Sentada numa mesa de plástico, de frente pro mar da Pajuçara, a Copacabana local, olho pro tempo que insiste em boiar no relógio, deslizando nos números para fugir da pressa dos ponteiros. O tempo aqui é diferente e, pelo tempo que fiquei observando, comprovo que a verificação não é devaneio de uma viajante. Os jovens estudantes de teatro que participaram das oficinas que oferecemos dentro do Projeto Palco Giratório - Pai nosso que estás no Sesc, Amém! - parecem ter mais vaidade que angústia, ilusão que noção. O tempo para eles não urge, ele espera.
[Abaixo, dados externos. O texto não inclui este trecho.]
(* ===== verification/OsMqTests.v ===== *)
(** * The tests of message queues with several processes, signals and timeouts

    conformance/interfaces/mq_*; MqTests has those that need no more than the calls of one process. *)

From stdpp Require Import base tactics numbers list gmap strings.
From S2P Require Import Prelude CLang OsLang OsSem.

Open Scope Z_scope.

(** ** mq_open *)

Definition mq_open_2_1 : sprog := SProg
  [("main",
    ["msgptr" ::= (text "0123456789"); set_ (LLoc "rc") getpid;
     "qname" ::= with_num "/mq_open_2-1_" (Loc "rc"); set_ "pid" fork;
     If ("pid" == 0)%pt
       [ignore (sigaction SIGUSR1 "handler" 0 0); "mask" ::= 0; "mask" ::= add_sig "mask" SIGUSR1;
        ignore (sigprocmask SIG_BLOCK "mask" []); ignore (sigwait "mask" (LVar "sig"));
        "attr.mq_msgsize" ::= 40; "attr.mq_maxmsg" ::= 40;
        set_ "childqueue" (mq_create "qname" O_RDWR "attr.mq_maxmsg" "attr.mq_msgsize");
        ret_if ("childqueue" == -1)%pt 0; set_ "ret" (mq_receive "childqueue" "msgrcd" 40 [LVar "pri"]);
        ret_if ("ret" == -1)%pt 0; ret_if (("msgptr" != "msgrcd") != 0)%pt 0; Return 1]
       ["attr.mq_msgsize" ::= 40; "attr.mq_maxmsg" ::= 40;
        set_ "queue" (mq_create "qname" (eor O_CREAT O_RDWR) "attr.mq_maxmsg" "attr.mq_msgsize");
        If ("queue" == -1)%pt [ignore (kill "pid" SIGABRT); Return PTS_UNRESOLVED] [];
        set_ (LLoc "rc") (mq_send "queue" "msgptr" (strlen_ "msgptr" + 1)%pt 1);
        If (Loc "rc" != 0)%pt
          [ignore (mq_close "queue"); ignore (mq_unlink "qname"); ignore (kill "pid" SIGABRT);
           Return PTS_UNRESOLVED]
          [];
        ignore (sleep 1); ignore (kill "pid" SIGUSR1); set_ (LLoc "rc") (wait [LVar "i"]);
        If (Loc "rc" == -1)%pt
          [ignore (mq_close "queue"); ignore (mq_unlink "qname"); Return PTS_UNRESOLVED]
          [];
        ignore (mq_close "queue"); ignore (mq_unlink "qname");
        ret_if (negb_ (WIFEXITED "i") || negb_ (WEXITSTATUS "i"))%pt PTS_FAIL; Return PTS_PASS]]);
   ("handler", [Return 0])].

Definition mq_open_4_1 : sprog := SProg
  [("main",
    [Return PTS_UNTESTED])].

Definition mq_open_7_1 : sprog := SProg
  [("main",
    ["msgptr" ::= (text "0123456789"); set_ (LLoc "rc") getpid;
     "qname" ::= with_num "/mq_open_7-1_" (Loc "rc"); "attr.mq_msgsize" ::= 40; "attr.mq_maxmsg" ::= 40;
     set_ "rdwrqueue" (mq_create "qname" (eor O_CREAT O_RDWR) "attr.mq_maxmsg" "attr.mq_msgsize");
     ret_if ("rdwrqueue" == -1)%pt PTS_UNRESOLVED;
     set_ (LLoc "rc") (mq_send "rdwrqueue" "msgptr" (strlen_ "msgptr") 1);
     If (Loc "rc" != 0)%pt
       [ignore (mq_close "rdwrqueue"); ignore (mq_unlink "qname"); Return PTS_UNRESOLVED]
       [];
     set_ "roqueue" (mq_create "qname" O_RDONLY "attr.mq_maxmsg" "attr.mq_msgsize");
     If ("roqueue" == -1)%pt
       [ignore (mq_close "rdwrqueue"); ignore (mq_unlink "qname"); Return PTS_UNRESOLVED]
       [];
     set_ (LLoc "rc") (mq_receive "roqueue" "msgrcd" 40 [LVar "pri"]);
     If (Loc "rc" == -1)%pt
       [ignore (mq_close "roqueue"); ignore (mq_close "rdwrqueue"); ignore (mq_unlink "qname");
        Return PTS_FAIL]
       [];
     set_ (LLoc "rc") (mq_send "roqueue" "msgptr" (strlen_ "msgptr") 1);
     If (Loc "rc" == 0)%pt
       [ignore (mq_close "roqueue"); ignore (mq_close "rdwrqueue"); ignore (mq_unlink "qname");
        Return PTS_FAIL]
       [];
     ignore (mq_close "rdwrqueue"); ignore (mq_close "roqueue"); ignore (mq_unlink "qname"); Return PTS_PASS])].

Definition mq_open_7_2 : sprog := SProg
  [("main",
    ["msgptr" ::= (text "0123456789"); set_ (LLoc "rc") getpid;
     "qname" ::= with_num "/mq_open_7-2_" (Loc "rc"); set_ "pid" fork;
     If ("pid" == 0)%pt
       [ignore (sigaction SIGUSR1 "handler" 0 0); "mask" ::= 0; "mask" ::= add_sig "mask" SIGUSR1;
        ignore (sigprocmask SIG_BLOCK "mask" []); ignore (sigwait "mask" (LVar "sig"));
        "attr.mq_msgsize" ::= 40; "attr.mq_maxmsg" ::= 40;
        set_ "roqueue" (mq_create "qname" O_RDONLY "attr.mq_maxmsg" "attr.mq_msgsize");
        ret_if ("roqueue" == -1)%pt 0; set_ (LLoc "rc") (mq_receive "roqueue" "msgrcd" 40 [LVar "pri"]);
        If (Loc "rc" == -1)%pt [ignore (mq_close "roqueue"); Return 0] [];
        set_ (LLoc "rc") (mq_send "roqueue" "msgptr" (strlen_ "msgptr" + 1)%pt 1);
        If (Loc "rc" == 0)%pt [ignore (mq_close "roqueue"); Return 0] []; ignore (mq_close "roqueue");
        Return 1]
       ["attr.mq_msgsize" ::= 40; "attr.mq_maxmsg" ::= 40;
        set_ "rdwrqueue" (mq_create "qname" (eor O_CREAT O_RDWR) "attr.mq_maxmsg" "attr.mq_msgsize");
        If ("rdwrqueue" == -1)%pt [ignore (kill "pid" SIGABRT); Return PTS_UNRESOLVED] [];
        set_ (LLoc "rc") (mq_send "rdwrqueue" "msgptr" (strlen_ "msgptr" + 1)%pt 1);
        If (Loc "rc" != 0)%pt
          [ignore (mq_close "rdwrqueue"); ignore (mq_unlink "qname"); ignore (kill "pid" SIGABRT);
           Return PTS_UNRESOLVED]
          [];
        ignore (sleep 1); ignore (kill "pid" SIGUSR1); set_ (LLoc "rc") (wait [LVar "i"]);
        If (Loc "rc" == -1)%pt
          [ignore (mq_close "rdwrqueue"); ignore (mq_unlink "qname"); Return PTS_UNRESOLVED]
          [];
        ignore (mq_close "rdwrqueue"); ignore (mq_unlink "qname");
        ret_if (negb_ (WIFEXITED "i") || negb_ (WEXITSTATUS "i"))%pt PTS_FAIL; Return PTS_PASS]]);
   ("handler", [Return 0])].

Definition mq_open_8_1 : sprog := SProg
  [("main",
    ["msgptr" ::= (text "0123456789"); set_ (LLoc "rc") getpid;
     "qname" ::= with_num "/mq_open_8-1_" (Loc "rc"); "attr.mq_msgsize" ::= 40; "attr.mq_maxmsg" ::= 40;
     set_ "woqueue" (mq_create "qname" (eor O_CREAT O_WRONLY) "attr.mq_maxmsg" "attr.mq_msgsize");
     ret_if ("woqueue" == -1)%pt PTS_UNRESOLVED;
     set_ (LLoc "rc") (mq_send "woqueue" "msgptr" (strlen_ "msgptr") 1);
     If (Loc "rc" != 0)%pt [ignore (mq_close "woqueue"); ignore (mq_unlink "qname"); Return PTS_UNRESOLVED] [];
     set_ (LLoc "rc") (mq_receive "woqueue" "msgrcd" 40 [LVar "pri"]);
     If (Loc "rc" != -1)%pt [ignore (mq_close "woqueue"); ignore (mq_unlink "qname"); Return PTS_FAIL] [];
     set_ "woqueue2" (mq_create "qname" O_WRONLY "attr.mq_maxmsg" "attr.mq_msgsize");
     If ("woqueue2" == -1)%pt
       [ignore (mq_close "woqueue"); ignore (mq_unlink "qname"); Return PTS_UNRESOLVED]
       [];
     set_ (LLoc "rc") (mq_send "woqueue2" "msgptr" (strlen_ "msgptr") 1);
     If (Loc "rc" != 0)%pt
       [ignore (mq_close "woqueue"); ignore (mq_close "woqueue2"); ignore (mq_unlink "qname");
        Return PTS_UNRESOLVED]
       [];
     set_ (LLoc "rc") (mq_receive "woqueue2" "msgrcd" 40 [LVar "pri"]);
     If (Loc "rc" != -1)%pt
       [ignore (mq_close "woqueue"); ignore (mq_close "woqueue2"); ignore (mq_unlink "qname");
        Return PTS_FAIL]
       [];
     ignore (mq_close "woqueue"); ignore (mq_close "woqueue2"); ignore (mq_unlink "qname"); Return PTS_PASS])].

Definition mq_open_8_2 : sprog := SProg
  [("main",
    ["msgptr" ::= (text "0123456789"); set_ (LLoc "rc") getpid;
     "qname" ::= with_num "/mq_open_8-2_" (Loc "rc"); set_ "pid" fork;
     If ("pid" == 0)%pt
       [ignore (sigaction SIGUSR1 "handler" 0 0); "mask" ::= 0; "mask" ::= add_sig "mask" SIGUSR1;
        ignore (sigprocmask SIG_BLOCK "mask" []); ignore (sigwait "mask" (LVar "sig"));
        "attr.mq_msgsize" ::= 40; "attr.mq_maxmsg" ::= 40;
        set_ "woqueue" (mq_create "qname" O_WRONLY "attr.mq_maxmsg" "attr.mq_msgsize");
        ret_if ("woqueue" == -1)%pt 0; set_ (LLoc "rc") (mq_receive "woqueue" "msgrcd" 40 [LVar "pri"]);
        If (Loc "rc" != -1)%pt [ignore (mq_close "woqueue"); Return 0] [];
        set_ (LLoc "rc") (mq_send "woqueue" "msgptr" (strlen_ "msgptr") 1);
        If (Loc "rc" == -1)%pt [ignore (mq_close "woqueue"); Return 0] []; ignore (mq_close "woqueue");
        Return 1]
       ["attr.mq_msgsize" ::= 40; "attr.mq_maxmsg" ::= 40;
        set_ "woqueue" (mq_create "qname" (eor O_CREAT O_WRONLY) "attr.mq_maxmsg" "attr.mq_msgsize");
        If ("woqueue" == -1)%pt [ignore (kill "pid" SIGABRT); Return PTS_UNRESOLVED] [];
        set_ (LLoc "rc") (mq_send "woqueue" "msgptr" (strlen_ "msgptr") 1);
        If (Loc "rc" != 0)%pt
          [ignore (kill "pid" SIGABRT); ignore (mq_close "woqueue"); ignore (mq_unlink "qname");
           Return PTS_FAIL]
          [];
        set_ (LLoc "rc") (mq_receive "woqueue" "msgrcd" 40 [LVar "pri"]);
        If (Loc "rc" != -1)%pt
          [ignore (kill "pid" SIGABRT); ignore (mq_close "woqueue"); ignore (mq_unlink "qname");
           Return PTS_FAIL]
          [];
        ignore (sleep 1); ignore (kill "pid" SIGUSR1); set_ (LLoc "rc") (wait [LVar "i"]);
        If (Loc "rc" == -1)%pt
          [ignore (mq_close "woqueue"); ignore (mq_unlink "qname"); Return PTS_UNRESOLVED]
          [];
        ignore (mq_close "woqueue"); ignore (mq_unlink "qname");
        ret_if (negb_ (WIFEXITED "i") || negb_ (WEXITSTATUS "i"))%pt PTS_FAIL; Return PTS_PASS]]);
   ("handler", [Return 0])].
Bobeira, mas nesta minha passagem pelo Nordeste, que incluiu três dias nos meio-irmãos Juazeiro e Petrolina, entendi mais Lenine, Conselheiro e Dorival Caymmi. Não sei se é mesmo fingimento, mas que tem cara de paciência tem. Entre uma fiada de conversa e outra, descobri que a família Collor de Mello continua bastante atuante no estado, inclusive a inútil Rosane deu nome a um novo Conjunto Habitacional. Mariana, uma de nossas anjas, me contou que no interior, o voto de cabresto ainda é prática recorrente e que, para ela, a politica estraga Maceio. Nesse momento, nosso papo dá uma entristecida. Qual política podemos realizar de fora, e por fora, dessa política? Em semestre de eleições municipais, as ruas daqui são bombardeadas por carreatas de motos uniformizadas, músicas des-sincopadas e bandeiras lavadas com cores suspeitas. Sem poder escutar nada além da gritaria eleitoral, me pergunto se existe democracia num país que não sabe pedir licença para entrar. Vote Júlio, número 33! Vote Júlio! 33! 33! Vote Júlio! Beba Coca-Cola! Salvem as baleias! VOTE JÚLIO, NÚMERO 33! Manifestantes de partidos infiéis balançam cartazes com podres nomes de colarinho branco e, olhando pra este filme real, vejo um safado abuso de poder com uma rendada carranca festiva. Sinto raiva, sinto pena, sinto vergonha. No que tange o meu microcosmo, está tudo lindo, minha turnê esta bela, meus amigos estão felizes, tudo certo. Mas a fala de Mariana não sai da minha cabeça. Sim, Mariana, você tem razão. Só espero que você não largue suas aulas de dança...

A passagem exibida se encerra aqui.